One of the detainees who died in custody was Raul Ernesto Morales-Ramos, a 44-year-old man who suffered from gastrointestinal issues while at the Theo Lacy Facility in Orange County, California. According to the HRW report, despite an order that he receive a follow-up with a specialist, that examination did not occur for over a year. Morales-Ramos was transferred to another ICE facility more than one year after he was first diagnosed, but the records of his gastrointestinal problems did not accompany him. After complaining of symptoms for another nine months, including body aches, weight loss, joint pain and diarrhea, he filed a grievance.
In early 2015, a registered nurse who examined Morales-Ramos reported that he had a distended abdomen. Finally seen by a physician, the doctor commented that he had “the largest [abdominal] mass” she had ever seen, which was notably visible through his abdominal wall. He finally had a colonoscopy, underwent surgery to remove a “huge rectal mass,” and died when surgeons could not stop him from bleeding out.

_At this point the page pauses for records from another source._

Lemma manifest_entries_counted_once_witness :
  let run :=
    @process_index Sample.cfg Sample.index [] 0%nat 0%nat Sample.world in
  run = (Ret ([Sample.good_task; Sample.bad_task], 2%nat, 1%nat), run.2)
  ∧ (length [Sample.good_task; Sample.bad_task] + 2 + 1
     = length Sample.index)%nat.
Proof.
  intros run.
  assert (run = (Ret ([Sample.good_task; Sample.bad_task], 2%nat, 1%nat), run.2))
    as Hrun by (vm_compute; reflexivity).
  split; [exact Hrun|].
  exact (proj1 (@manifest_entries_counted_once Sample.platform Sample.cfg
                  Sample.index Sample.world _ _ _ _ Hrun)).
Defined.

(** X5. The queue follows the manifest: when the loop returns, the queued
    tasks are, in manifest order, one per mod entry the client-only
    decision rejects, each with the first download URL, the final component
    of the path as filename, the declared size, and the hashes as
    [file_entry.get("hashes", {})] gives them: the declared object, an
    empty dict when the key is absent, [None] when it holds [null]. *)
Theorem manifest_queue_in_order `{Platform} (cfg : Config)
    (entries : list FileEntry) (w : World) queue sc so w' :
  process_index cfg entries [] 0%nat 0%nat w = (Ret (queue, sc, so), w') →
  Forall2 (λ e t,
             head (fe_downloads e) = Some (t_url t)
             ∧ t_filename t = PurePath.name (fe_path e)
             ∧ t_size t = fe_fileSize e
             ∧ t_hashes t = get_or_empty (fe_hashes e))
    (filter (wanted_entry cfg) entries) queue.
Proof.
  intros Hrun. pose proof (process_index_returned cfg _ _ _ _ _ _ _ Hrun) as Hall.
  destruct (proj1 (process_index_summary cfg entries [] 0%nat 0%nat w) Hall)
    as [w1 Hsum].
  rewrite Hrun in Hsum. injection Hsum as -> _ _ _. cbn [app].
  assert (Forall (λ e, fe_downloads e ≠ []) (filter (wanted_entry cfg) entries))
    as Hurls.
  { apply Forall_forall. intros e He. apply list_elem_of_filter in He as [Hw He].
    by apply (proj1 (Forall_forall _ _) Hall). }
  by apply omap_task_of_fields.
Qed.

Lemma manifest_queue_in_order_witness :
  let entry :=
    {| fe_path := "mods/plain.jar"; fe_env := Null;
       fe_downloads := ["https://cdn/plain.jar"]; fe_fileSize := None;
       fe_hashes := Null |} in
  let task :=
    {| t_url := "https://cdn/plain.jar"; t_filename := "plain.jar";
       t_size := None; t_hashes := None |} in
  let run :=
    @process_index Sample.cfg (Sample.index ++ [entry]) [] 0%nat 0%nat
      Sample.world in
  run = (Ret ([Sample.good_task; Sample.bad_task; task], 2%nat, 1%nat), run.2)
  ∧ Forall2 (λ e t,
               head (fe_downloads e) = Some (t_url t)
               ∧ t_filename t = PurePath.name (fe_path e)
               ∧ t_size t = fe_fileSize e
               ∧ t_hashes t = get_or_empty (fe_hashes e))
      (filter (wanted_entry Sample.cfg) (Sample.index ++ [entry]))
      [Sample.good_task; Sample.bad_task; task].
Proof.
  intros entry task run.
  assert (run = (Ret ([Sample.good_task; Sample.bad_task; task], 2%nat, 1%nat),
                 run.2))
    as Hrun by (vm_compute; reflexivity).
  split; [exact Hrun|].
  exact (@manifest_queue_in_order Sample.platform Sample.cfg
           (Sample.index ++ [entry]) Sample.world _ _ _ _ Hrun).
Defined.

(** X6. The manifest loop returns exactly when every mod entry it wants
    has at least one download URL; otherwise [downloads][0] raises
    [IndexError].  Either way it changes no file. *)
Theorem manifest_loop_index_error `{Platform} (cfg : Config)
    (entries : list FileEntry) (w : World) :
  ((∃ res w', process_index cfg entries [] 0%nat 0%nat w = (Ret res, w'))
   ↔ Forall (λ e, wanted_entry cfg e → fe_downloads e ≠ []) entries)
  ∧ ((∃ w', process_index cfg entries [] 0%nat 0%nat w = (Raised IndexError, w'))
     ↔ ¬ Forall (λ e, wanted_entry cfg e → fe_downloads e ≠ []) entries)
  ∧ ∀ r w', process_index cfg entries [] 0%nat 0%nat w = (r, w') →
            inst w' = inst w ∧ tmp w' = tmp w.
Proof.
  destruct (process_index_summary cfg entries [] 0%nat 0%nat w) as [Hret Hraise].
  split_and!.
  - split.
    + intros (res & w' & Hrun). by eapply process_index_returned.
    + intros Hall. destruct (Hret Hall) as [w' Hrun]. eauto.
  - split.
    + intros [w' Hrun] Hall. destruct (Hret Hall) as [w1 Hrun']. congruence.
    + apply Hraise.
  - intros r w' Hrun. by apply process_index_run in Hrun as (? & ? & _).
Qed.

Lemma manifest_loop_index_error_witness :
  ¬ Forall (λ e, wanted_entry Sample.cfg e → fe_downloads e ≠ [])
      Demo.index_no_url
  ∧ ∃ w', @process_index Sample.cfg Demo.index_no_url [] 0%nat 0%nat
            Sample.world = (Raised IndexError, w').
Proof.
  assert (¬ Forall (λ e, wanted_entry Sample.cfg e → fe_downloads e ≠ [])
              Demo.index_no_url) as Hn.
  { intros Hall. apply Forall_cons in Hall as [He _]. by apply He. }
  split; [exact Hn|].
  exact (proj2 (proj1 (proj2 (@manifest_loop_index_error Sample.platform
                                Sample.cfg Demo.index_no_url Sample.world)))
           Hn).
Defined.

(** ** The fetcher *)

Section FetcherExtras.

Context `{Platform}.
Variable remote : Remote.

(** The part of [_download_file] after the checks, for a given payload. *)
Lemma download_file_checked url d size hashes data w :
  request_accepts url = true →
  urlopen_read remote url = Some data →
  size_mismatch size data = false →
  hash_mismatch d hashes data = None →
  download_file remote url d size hashes w =
    download_file remote url d None None w.
Proof.
  intros Hreq Hdata Hsize Hhash. unfold download_file.
  rewrite Hreq, Hdata, Hsize, Hhash. done.
Qed.

End FetcherExtras.

(** X7. Size check for a given non-zero size.  When the payload is
    retrieved and the expected size is not zero, a payload of another
    length makes the fetch return [False] with nothing written, and a
    payload of that length makes the size play no further part. *)
Theorem size_check_nonzero `{Platform} (remote : Remote) url d (n : Z)
    hashes data w :
  request_accepts url = true →
  urlopen_read remote url = Some data →
  n ≠ 0 →
  (Z.of_nat (String.length data) ≠ n →
     download_file remote url d (Some n) hashes w =
       (Ret false, {| inst := inst w; tmp := tmp w;
                      log := log w ++ [Fetch url; Echo (MsgSizeMismatch d)] |}))
  ∧ (Z.of_nat (String.length data) = n →
     download_file remote url d (Some n) hashes w =
       download_file remote url d None hashes w).
Proof.
  intros Hreq Hdata Hn. split.
  - intros Hlen. by apply (download_file_size_nonzero remote _ _ _ _ data).
  - intros Hlen. unfold download_file. rewrite Hreq, Hdata.
    unfold size_mismatch. by rewrite (proj2 (Z.eqb_eq _ _) Hlen), andb_false_r.
Qed.

Lemma size_check_nonzero_witness :
  @request_accepts Sample.platform "https://cdn/lithium.jar" = true
  ∧ urlopen_read Sample.remote "https://cdn/lithium.jar" = Some "abc"
  ∧ 5 ≠ 0
  ∧ Z.of_nat (String.length "abc") ≠ 5
  ∧ @download_file Sample.platform Sample.remote "https://cdn/lithium.jar"
      (InMods "lithium.jar") (Some 5) None Sample.world =
      (Ret false,
       {| inst := inst Sample.world; tmp := tmp Sample.world;
          log := log Sample.world
                 ++ [Fetch "https://cdn/lithium.jar";
                     Echo (MsgSizeMismatch (InMods "lithium.jar"))] |}).
Proof.
  assert (@request_accepts Sample.platform "https://cdn/lithium.jar" = true)
    as H1 by reflexivity.
  assert (urlopen_read Sample.remote "https://cdn/lithium.jar" = Some "abc")
    as H2 by reflexivity.
  assert (5 ≠ 0) as H3 by lia.
  assert (Z.of_nat (String.length "abc") ≠ 5) as H4 by (vm_compute; discriminate).
  repeat (split; [assumption|]).
  exact (proj1 (@size_check_nonzero Sample.platform Sample.remote _
                  (InMods "lithium.jar") 5 None _ Sample.world H1 H2 H3) H4).
Defined.

(** X8. [sha1] is the fallback.  Without a [sha512] entry and with a
    [sha1] entry, a retrieved payload that passed the size check is
    rejected, with nothing written, when its [sha1] digest differs from the
    entry, and is treated as one without expected hashes when it agrees. *)
Theorem sha1_fallback `{Platform} (remote : Remote) url d size (h : dict)
    expected data w :
  request_accepts url = true →
  urlopen_read remote url = Some data →
  size_mismatch size data = false →
  h !! "sha512" = None → h !! "sha1" = Some expected →
  (sha1_hexdigest data ≠ expected →
     download_file remote url d size (Some h) w =
       (Ret false, {| inst := inst w; tmp := tmp w;
                      log := log w ++ [Fetch url; Echo (MsgSha1Mismatch d)] |}))
  ∧ (sha1_hexdigest data = expected →
     download_file remote url d size (Some h) w =
       download_file remote url d None None w).
Proof.
  intros Hreq Hdata Hsize H512 H1.
  assert (hash_mismatch d (Some h) data =
            if bool_decide (sha1_hexdigest data = expected) then None
            else Some (MsgSha1Mismatch d)) as Hhash.
  { unfold hash_mismatch. by rewrite (truthy_lookup _ _ _ H1), H512, H1. }
  split; intros Hdigest.
  - unfold download_file. rewrite Hreq, Hdata, Hsize, Hhash.
    rewrite bool_decide_eq_false_2 by done. mrun. by rewrite <- app_assoc.
  - apply (download_file_checked remote _ _ _ _ data); [done..|].
    by rewrite Hhash, bool_decide_eq_true_2.
Qed.

Lemma sha1_fallback_witness :
  @request_accepts Sample.platform "https://cdn/lithium.jar" = true
  ∧ urlopen_read Sample.remote "https://cdn/lithium.jar" = Some "abc"
  ∧ @size_mismatch None "abc" = false
  ∧ Demo.sha1_only !! "sha512" = None
  ∧ Demo.sha1_only !! "sha1" = Some "1:zzz"
  ∧ @sha1_hexdigest Sample.platform "abc" ≠ "1:zzz"
  ∧ @download_file Sample.platform Sample.remote "https://cdn/lithium.jar"
      (InMods "lithium.jar") None (Some Demo.sha1_only) Sample.world =
      (Ret false,
       {| inst := inst Sample.world; tmp := tmp Sample.world;
          log := log Sample.world
                 ++ [Fetch "https://cdn/lithium.jar";
                     Echo (MsgSha1Mismatch (InMods "lithium.jar"))] |}).
Proof.
  assert (@request_accepts Sample.platform "https://cdn/lithium.jar" = true)
    as H1 by reflexivity.
  assert (urlopen_read Sample.remote "https://cdn/lithium.jar" = Some "abc")
    as H2 by reflexivity.
  assert (@size_mismatch None "abc" = false) as H3 by reflexivity.
  assert (Demo.sha1_only !! "sha512" = None) as H4 by (vm_compute; reflexivity).
  assert (Demo.sha1_only !! "sha1" = Some "1:zzz") as H5
    by (vm_compute; reflexivity).
  assert (@sha1_hexdigest Sample.platform "abc" ≠ "1:zzz") as H6
    by (vm_compute; discriminate).
  repeat (split; [assumption|]).
  exact (proj1 (@sha1_fallback Sample.platform Sample.remote _
                  (InMods "lithium.jar") None _ _ _ Sample.world
                  H1 H2 H3 H4 H5) H6).
Defined.

(** X9. Verification is skipped without a known algorithm: expected hashes
    that are absent, empty, or hold neither [sha512] nor [sha1] make the
    fetch behave as one without expected hashes. *)
Theorem unknown_hashes_skip_verification `{Platform} (remote : Remote)
    url d size (h : dict) w :
  h !! "sha512" = None → h !! "sha1" = None →
  download_file remote url d size (Some h) w =
    download_file remote url d size None w.
Proof.
  intros H512 H1. unfold download_file.
  destruct (request_accepts url); [|done].
  destruct (urlopen_read remote url) as [data|]; [|done].
  destruct (size_mismatch size data); [done|].
  unfold hash_mismatch. rewrite H512, H1. by destruct (truthy h).
Qed.

Lemma unknown_hashes_skip_verification_witness :
  Demo.md5_only !! "sha512" = None
  ∧ Demo.md5_only !! "sha1" = None
  ∧ @download_file Sample.platform Sample.remote "https://cdn/lithium.jar"
      (InMods "lithium.jar") None (Some Demo.md5_only) Sample.world =
    @download_file Sample.platform Sample.remote "https://cdn/lithium.jar"
      (InMods "lithium.jar") None None Sample.world.
Proof.
  assert (Demo.md5_only !! "sha512" = None) as H1 by (vm_compute; reflexivity).
  assert (Demo.md5_only !! "sha1" = None) as H2 by (vm_compute; reflexivity).
  split; [exact H1|]. split; [exact H2|].
  exact (@unknown_hashes_skip_verification Sample.platform Sample.remote _ _ _
           _ Sample.world H1 H2).
Defined.

(** X10. A fetch into an existing mods directory is all or nothing.  For a
    filename other than the empty one and [.], the call either raises
    [ValueError] for a rejected URL and leaves the world as it was, or
    returns [False] and leaves the instance directory as it was, or
    returns [True] having stored exactly the retrieved and verified payload
    under that filename, every other entry being what it was.  The
    temporary directory is never touched. *)
Theorem fetch_all_or_nothing `{Platform} (remote : Remote) url f size hashes
    (w : World) (m : gmap string node) r w' :
  inst w !! "mods" = Some (Dir m) → f ≠ "" → f ≠ "." →
  download_file remote url (InMods f) size hashes w = (r, w') →
  tmp w' = tmp w
  ∧ ((r = Raised ValueError ∧ request_accepts url = false ∧ w' = w)
     ∨ (r = Ret false ∧ inst w' = inst w)
     ∨ (r = Ret true
        ∧ ∃ data,
            urlopen_read remote url = Some data
            ∧ size_mismatch size data = false
            ∧ hash_mismatch (InMods f) hashes data = None
            ∧ inst w' = <["mods" := Dir (<[f := File data]> m)]> (inst w))).
Proof.
  intros Hmods Hf1 Hf2. unfold download_file.
  destruct (request_accepts url) eqn:Hreq.
  2:{ intros Hrun. inversion Hrun; subst; clear Hrun. split; [done|]. by left. }
  mrun. destruct (urlopen_read remote url) as [data|].
  2:{ intros Hrun. inversion Hrun; subst; clear Hrun.
      split; [done|]. right. left. by split. }
  destruct (size_mismatch size data) eqn:Hsize.
  { intros Hrun. inversion Hrun; subst; clear Hrun.
    split; [done|]. right. left. by split. }
  destruct (hash_mismatch (InMods f) hashes data) eqn:Hhash.
  { intros Hrun. inversion Hrun; subst; clear Hrun.
    split; [done|]. right. left. by split. }
  unfold write_dest, mkdir_mods. cbn [inst tmp log].
  rewrite bool_decide_eq_false_2 by (intros [?|?]; done). rewrite Hmods.
  destruct (_ || _); cbn [inst tmp log]; intros Hrun;
    inversion Hrun; subst; clear Hrun; cbn [inst tmp]; (split; [done|]).
  - right. left. by split.
  - right. right. split; [done|]. exists data. rewrite Hmods. by split_and!.
Qed.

Medical tests indicated that he had likely suffered from cancer for at least three years, which had gone untreated.
In another incident where a detainee died, staff at the Eloy Detention Center, operated by CCA (now known as CoreCivic), thought they were not allowed to call 911 for a medical emergency without first receiving prior authorization. Delays in calling 911 were also cited in two suicides that subsequently occurred at the Eloy facility.
“It’s quite alarming to me that based on these death reviews, how often it appears that debriefings are not done by medical and security staff at the facility following deaths to determine whether mistakes were made,” Dr. Keller noted in the HRW report.
Nor has medical care in ICE detention facilities noticeably improved since the report was released.
Seven ICE detainees have died thus far during fiscal year 2017. Most recently, Jean Jimenez-Joseph, 27, committed suicide by hanging himself in his cell at the CCA-operated Stewart Detention Center in Georgia on May 15, 2017.
Project South advocacy director Azadeh Shahshahani called his death a “horrific tragedy that could have been prevented.”